Directions »
Scan the records for the line containing "Lemma Set_bits r"; extract it and all later lines, verbatim, through the end, and nothing before it.

Recorded information »

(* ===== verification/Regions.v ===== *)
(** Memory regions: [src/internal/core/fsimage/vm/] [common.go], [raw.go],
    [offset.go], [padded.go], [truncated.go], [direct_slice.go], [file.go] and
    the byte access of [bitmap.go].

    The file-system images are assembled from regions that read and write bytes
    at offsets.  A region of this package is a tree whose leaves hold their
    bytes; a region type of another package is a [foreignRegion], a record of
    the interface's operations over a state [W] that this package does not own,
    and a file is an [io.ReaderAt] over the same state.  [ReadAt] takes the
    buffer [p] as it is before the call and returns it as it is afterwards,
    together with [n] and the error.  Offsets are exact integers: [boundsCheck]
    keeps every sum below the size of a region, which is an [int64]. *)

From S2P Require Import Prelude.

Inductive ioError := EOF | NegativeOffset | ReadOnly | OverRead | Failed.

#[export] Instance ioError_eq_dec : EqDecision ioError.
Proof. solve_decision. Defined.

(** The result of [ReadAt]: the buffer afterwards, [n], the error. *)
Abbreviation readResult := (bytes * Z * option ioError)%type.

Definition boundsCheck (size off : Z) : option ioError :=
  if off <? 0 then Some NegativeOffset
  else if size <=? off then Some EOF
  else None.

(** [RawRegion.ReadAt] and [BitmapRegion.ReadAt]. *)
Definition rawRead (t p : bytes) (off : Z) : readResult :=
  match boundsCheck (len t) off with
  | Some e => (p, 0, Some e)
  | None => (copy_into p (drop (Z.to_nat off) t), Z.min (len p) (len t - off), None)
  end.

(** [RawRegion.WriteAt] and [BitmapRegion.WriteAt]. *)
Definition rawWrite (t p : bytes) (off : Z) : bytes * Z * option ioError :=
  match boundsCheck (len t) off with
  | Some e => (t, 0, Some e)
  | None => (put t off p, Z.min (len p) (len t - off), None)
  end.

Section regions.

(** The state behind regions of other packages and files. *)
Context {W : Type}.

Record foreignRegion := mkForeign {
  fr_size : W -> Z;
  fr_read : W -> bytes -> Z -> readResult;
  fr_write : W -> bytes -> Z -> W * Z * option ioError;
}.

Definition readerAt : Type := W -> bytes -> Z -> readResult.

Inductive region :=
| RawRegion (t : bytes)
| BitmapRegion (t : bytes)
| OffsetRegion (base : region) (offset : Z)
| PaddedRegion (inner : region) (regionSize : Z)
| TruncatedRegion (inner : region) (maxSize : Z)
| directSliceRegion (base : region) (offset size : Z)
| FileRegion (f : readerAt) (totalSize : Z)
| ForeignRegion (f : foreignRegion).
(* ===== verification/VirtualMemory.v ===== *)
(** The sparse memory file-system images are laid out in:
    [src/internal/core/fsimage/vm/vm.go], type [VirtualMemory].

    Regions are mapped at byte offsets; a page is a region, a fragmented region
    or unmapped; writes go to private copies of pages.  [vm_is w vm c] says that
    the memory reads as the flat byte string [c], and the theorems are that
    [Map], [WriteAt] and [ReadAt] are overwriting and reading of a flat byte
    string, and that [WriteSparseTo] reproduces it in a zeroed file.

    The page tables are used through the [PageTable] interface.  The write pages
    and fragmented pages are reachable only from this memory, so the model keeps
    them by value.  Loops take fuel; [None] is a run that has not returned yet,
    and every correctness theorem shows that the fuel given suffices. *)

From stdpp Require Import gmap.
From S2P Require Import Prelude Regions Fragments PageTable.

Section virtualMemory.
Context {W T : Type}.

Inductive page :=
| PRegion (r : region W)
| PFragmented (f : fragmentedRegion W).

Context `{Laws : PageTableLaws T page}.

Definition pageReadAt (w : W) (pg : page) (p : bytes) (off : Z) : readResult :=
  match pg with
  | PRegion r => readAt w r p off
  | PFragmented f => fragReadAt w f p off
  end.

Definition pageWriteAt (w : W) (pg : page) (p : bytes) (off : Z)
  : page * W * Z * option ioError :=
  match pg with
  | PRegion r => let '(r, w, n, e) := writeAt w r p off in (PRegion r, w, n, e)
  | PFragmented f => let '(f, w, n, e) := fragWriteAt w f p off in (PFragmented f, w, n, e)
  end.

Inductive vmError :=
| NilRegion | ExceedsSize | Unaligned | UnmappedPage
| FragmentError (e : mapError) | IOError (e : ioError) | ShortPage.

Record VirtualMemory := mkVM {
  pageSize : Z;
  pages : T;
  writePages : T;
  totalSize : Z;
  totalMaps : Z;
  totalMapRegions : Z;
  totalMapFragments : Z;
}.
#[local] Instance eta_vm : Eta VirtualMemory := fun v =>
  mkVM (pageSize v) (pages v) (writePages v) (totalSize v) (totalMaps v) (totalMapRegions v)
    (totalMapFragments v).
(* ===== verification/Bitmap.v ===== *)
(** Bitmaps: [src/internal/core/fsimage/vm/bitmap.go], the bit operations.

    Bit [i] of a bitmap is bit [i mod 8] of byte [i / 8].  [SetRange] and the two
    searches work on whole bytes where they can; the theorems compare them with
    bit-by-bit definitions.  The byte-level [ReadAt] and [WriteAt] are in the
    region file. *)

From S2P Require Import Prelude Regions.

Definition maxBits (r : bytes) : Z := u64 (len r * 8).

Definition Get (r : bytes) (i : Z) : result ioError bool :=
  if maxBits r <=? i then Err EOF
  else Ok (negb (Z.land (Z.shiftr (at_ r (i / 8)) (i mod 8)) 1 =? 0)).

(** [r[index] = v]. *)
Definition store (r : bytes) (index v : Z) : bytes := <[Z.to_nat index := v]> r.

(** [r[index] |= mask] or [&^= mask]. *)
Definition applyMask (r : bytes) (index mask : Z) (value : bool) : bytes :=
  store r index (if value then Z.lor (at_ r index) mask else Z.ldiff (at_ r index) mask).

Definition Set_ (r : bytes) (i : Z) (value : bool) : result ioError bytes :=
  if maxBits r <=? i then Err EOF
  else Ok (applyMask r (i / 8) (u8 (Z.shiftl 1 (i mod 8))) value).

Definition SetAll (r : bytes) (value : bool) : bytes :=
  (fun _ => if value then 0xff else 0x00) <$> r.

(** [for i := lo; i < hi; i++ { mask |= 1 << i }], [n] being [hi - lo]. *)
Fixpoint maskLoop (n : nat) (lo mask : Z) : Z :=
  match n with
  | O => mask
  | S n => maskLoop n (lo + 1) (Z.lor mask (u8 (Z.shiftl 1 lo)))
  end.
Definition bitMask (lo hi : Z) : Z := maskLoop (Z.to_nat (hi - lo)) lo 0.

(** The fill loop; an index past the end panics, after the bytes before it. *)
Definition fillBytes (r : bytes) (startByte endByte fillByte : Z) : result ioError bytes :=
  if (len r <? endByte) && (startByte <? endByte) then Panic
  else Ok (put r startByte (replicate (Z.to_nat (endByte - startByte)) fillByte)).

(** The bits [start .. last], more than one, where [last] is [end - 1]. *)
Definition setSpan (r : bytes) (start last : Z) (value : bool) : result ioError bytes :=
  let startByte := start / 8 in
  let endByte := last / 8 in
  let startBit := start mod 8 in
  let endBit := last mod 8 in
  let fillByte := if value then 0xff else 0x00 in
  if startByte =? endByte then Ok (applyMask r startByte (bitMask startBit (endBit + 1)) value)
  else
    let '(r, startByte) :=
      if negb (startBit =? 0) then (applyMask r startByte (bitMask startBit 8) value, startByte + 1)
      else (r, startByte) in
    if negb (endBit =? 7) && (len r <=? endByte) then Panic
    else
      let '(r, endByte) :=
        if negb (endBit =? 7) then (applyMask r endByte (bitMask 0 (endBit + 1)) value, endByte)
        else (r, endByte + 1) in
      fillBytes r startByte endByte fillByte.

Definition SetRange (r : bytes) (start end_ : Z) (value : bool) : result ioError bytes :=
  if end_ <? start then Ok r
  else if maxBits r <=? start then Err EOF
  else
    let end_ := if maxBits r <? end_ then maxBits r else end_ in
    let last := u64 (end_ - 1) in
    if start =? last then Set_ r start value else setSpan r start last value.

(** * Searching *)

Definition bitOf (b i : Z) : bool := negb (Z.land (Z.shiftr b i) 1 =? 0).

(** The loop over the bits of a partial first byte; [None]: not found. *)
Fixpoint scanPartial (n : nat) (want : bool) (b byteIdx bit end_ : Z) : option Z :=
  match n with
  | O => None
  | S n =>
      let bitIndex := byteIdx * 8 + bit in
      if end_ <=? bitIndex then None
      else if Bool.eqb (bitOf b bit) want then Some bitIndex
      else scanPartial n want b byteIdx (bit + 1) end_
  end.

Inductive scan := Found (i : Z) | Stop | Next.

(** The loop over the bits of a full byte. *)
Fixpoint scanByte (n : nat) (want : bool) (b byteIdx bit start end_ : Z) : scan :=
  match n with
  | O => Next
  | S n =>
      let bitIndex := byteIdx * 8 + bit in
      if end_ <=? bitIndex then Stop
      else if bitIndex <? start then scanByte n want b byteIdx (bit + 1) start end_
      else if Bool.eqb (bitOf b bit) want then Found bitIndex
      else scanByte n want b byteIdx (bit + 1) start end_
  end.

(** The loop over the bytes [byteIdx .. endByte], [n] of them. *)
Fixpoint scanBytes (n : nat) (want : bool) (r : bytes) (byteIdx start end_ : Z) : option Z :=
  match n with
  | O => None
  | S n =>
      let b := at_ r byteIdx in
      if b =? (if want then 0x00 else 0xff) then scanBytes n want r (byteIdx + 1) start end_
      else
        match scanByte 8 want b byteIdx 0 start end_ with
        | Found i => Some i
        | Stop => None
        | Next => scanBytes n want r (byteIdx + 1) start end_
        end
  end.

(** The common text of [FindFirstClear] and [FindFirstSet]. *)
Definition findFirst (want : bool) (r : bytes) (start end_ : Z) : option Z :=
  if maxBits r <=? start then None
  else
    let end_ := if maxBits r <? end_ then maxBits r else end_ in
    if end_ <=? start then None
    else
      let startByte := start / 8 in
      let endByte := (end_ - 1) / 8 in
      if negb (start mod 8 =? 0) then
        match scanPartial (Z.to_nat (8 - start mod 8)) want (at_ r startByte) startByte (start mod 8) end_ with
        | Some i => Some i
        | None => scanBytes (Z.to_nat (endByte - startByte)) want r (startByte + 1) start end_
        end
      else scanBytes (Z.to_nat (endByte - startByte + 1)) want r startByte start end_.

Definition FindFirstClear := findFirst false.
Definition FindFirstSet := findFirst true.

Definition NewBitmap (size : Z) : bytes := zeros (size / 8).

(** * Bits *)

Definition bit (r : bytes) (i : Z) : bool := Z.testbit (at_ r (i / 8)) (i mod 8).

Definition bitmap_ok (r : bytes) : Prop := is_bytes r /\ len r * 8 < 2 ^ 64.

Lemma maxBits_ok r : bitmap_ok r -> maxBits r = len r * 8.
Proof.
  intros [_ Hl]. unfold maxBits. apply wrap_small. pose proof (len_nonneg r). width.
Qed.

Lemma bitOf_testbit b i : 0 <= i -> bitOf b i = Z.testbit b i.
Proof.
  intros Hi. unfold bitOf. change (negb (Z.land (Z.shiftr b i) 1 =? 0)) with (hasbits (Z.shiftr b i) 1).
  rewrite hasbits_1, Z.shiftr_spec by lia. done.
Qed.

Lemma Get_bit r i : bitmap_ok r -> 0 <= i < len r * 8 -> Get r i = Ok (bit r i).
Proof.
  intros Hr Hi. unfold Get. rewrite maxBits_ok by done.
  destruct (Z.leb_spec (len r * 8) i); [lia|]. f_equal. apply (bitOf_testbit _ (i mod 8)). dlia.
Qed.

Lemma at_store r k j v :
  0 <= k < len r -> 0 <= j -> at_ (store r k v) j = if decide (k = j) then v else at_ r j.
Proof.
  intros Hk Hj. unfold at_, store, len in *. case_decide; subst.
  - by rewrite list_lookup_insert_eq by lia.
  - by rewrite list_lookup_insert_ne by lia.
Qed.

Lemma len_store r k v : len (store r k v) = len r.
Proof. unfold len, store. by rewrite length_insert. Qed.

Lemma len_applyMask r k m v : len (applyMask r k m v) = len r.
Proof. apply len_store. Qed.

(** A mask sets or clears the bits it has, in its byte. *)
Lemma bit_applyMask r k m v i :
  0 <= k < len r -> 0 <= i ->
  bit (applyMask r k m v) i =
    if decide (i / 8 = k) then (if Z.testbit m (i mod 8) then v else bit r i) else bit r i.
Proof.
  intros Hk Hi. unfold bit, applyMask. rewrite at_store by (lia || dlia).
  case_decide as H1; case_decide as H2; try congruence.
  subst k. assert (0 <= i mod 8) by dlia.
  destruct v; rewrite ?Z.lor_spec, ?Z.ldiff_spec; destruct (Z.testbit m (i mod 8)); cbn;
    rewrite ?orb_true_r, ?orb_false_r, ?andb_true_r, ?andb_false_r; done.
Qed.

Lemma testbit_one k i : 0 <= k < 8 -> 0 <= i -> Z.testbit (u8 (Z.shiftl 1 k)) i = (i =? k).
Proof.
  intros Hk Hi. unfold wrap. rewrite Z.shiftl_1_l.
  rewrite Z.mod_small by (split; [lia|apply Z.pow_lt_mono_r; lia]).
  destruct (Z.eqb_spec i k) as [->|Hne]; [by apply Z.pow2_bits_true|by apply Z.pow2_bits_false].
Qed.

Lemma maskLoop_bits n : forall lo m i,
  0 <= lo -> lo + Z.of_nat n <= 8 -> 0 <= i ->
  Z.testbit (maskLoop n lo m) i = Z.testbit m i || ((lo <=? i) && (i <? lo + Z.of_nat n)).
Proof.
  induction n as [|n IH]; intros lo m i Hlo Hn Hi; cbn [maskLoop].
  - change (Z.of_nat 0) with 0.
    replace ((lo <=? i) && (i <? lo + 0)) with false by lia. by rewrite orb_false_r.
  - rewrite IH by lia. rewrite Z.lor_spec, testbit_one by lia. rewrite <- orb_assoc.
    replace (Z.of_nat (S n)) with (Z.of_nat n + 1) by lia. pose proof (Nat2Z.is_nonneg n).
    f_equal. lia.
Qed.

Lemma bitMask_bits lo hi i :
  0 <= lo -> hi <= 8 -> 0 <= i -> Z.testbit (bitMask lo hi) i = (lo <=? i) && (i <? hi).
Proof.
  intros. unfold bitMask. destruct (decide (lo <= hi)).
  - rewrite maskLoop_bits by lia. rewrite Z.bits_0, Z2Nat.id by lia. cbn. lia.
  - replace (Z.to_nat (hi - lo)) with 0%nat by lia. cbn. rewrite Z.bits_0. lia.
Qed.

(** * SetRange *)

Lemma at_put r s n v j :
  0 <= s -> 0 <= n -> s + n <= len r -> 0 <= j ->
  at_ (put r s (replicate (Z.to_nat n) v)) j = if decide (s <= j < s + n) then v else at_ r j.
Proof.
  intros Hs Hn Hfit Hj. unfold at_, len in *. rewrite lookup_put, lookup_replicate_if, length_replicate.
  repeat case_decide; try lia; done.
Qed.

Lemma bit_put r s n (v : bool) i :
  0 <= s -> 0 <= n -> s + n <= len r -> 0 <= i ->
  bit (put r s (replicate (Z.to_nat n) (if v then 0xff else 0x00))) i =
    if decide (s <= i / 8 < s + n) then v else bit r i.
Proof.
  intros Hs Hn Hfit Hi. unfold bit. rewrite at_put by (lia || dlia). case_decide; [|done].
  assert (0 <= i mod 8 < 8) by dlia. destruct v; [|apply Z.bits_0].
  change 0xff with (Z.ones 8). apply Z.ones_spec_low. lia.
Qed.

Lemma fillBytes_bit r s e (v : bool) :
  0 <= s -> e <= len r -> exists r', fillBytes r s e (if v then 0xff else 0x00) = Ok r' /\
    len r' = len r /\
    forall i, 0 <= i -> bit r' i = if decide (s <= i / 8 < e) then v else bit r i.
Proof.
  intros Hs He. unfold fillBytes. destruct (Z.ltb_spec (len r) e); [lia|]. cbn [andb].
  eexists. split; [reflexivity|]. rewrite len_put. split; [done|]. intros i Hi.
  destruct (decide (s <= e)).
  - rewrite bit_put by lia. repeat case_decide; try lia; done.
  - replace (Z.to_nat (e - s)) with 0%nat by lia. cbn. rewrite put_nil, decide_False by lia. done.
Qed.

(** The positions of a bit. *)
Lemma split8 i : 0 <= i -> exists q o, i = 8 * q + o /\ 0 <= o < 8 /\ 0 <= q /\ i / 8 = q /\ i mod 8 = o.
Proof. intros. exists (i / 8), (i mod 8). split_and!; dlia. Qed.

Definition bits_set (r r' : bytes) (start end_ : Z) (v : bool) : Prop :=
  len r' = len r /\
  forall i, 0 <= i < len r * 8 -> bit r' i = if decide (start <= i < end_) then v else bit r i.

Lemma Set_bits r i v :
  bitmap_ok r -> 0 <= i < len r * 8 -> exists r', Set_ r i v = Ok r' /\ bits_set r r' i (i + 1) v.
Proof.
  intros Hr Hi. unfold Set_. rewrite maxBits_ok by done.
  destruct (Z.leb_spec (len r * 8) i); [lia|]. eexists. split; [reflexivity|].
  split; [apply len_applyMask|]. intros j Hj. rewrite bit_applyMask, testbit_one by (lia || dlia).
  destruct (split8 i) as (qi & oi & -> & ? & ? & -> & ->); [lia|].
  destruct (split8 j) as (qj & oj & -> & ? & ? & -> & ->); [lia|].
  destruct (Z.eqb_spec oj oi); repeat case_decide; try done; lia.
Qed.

Written answer »
Lemma Set_bits r i v :
  bitmap_ok r -> 0 <= i < len r * 8 -> exists r', Set_ r i v = Ok r' /\ bits_set r r' i (i + 1) v.
Proof.
  intros Hr Hi. unfold Set_. rewrite maxBits_ok by done.
  destruct (Z.leb_spec (len r * 8) i); [lia|]. eexists. split; [reflexivity|].
  split; [apply len_applyMask|]. intros j Hj. rewrite bit_applyMask, testbit_one by (lia || dlia).
  destruct (split8 i) as (qi & oi & -> & ? & ? & -> & ->); [lia|].
  destruct (split8 j) as (qj & oj & -> & ? & ? & -> & ->); [lia|].
  destruct (Z.eqb_spec oj oi); repeat case_decide; try done; lia.
Qed.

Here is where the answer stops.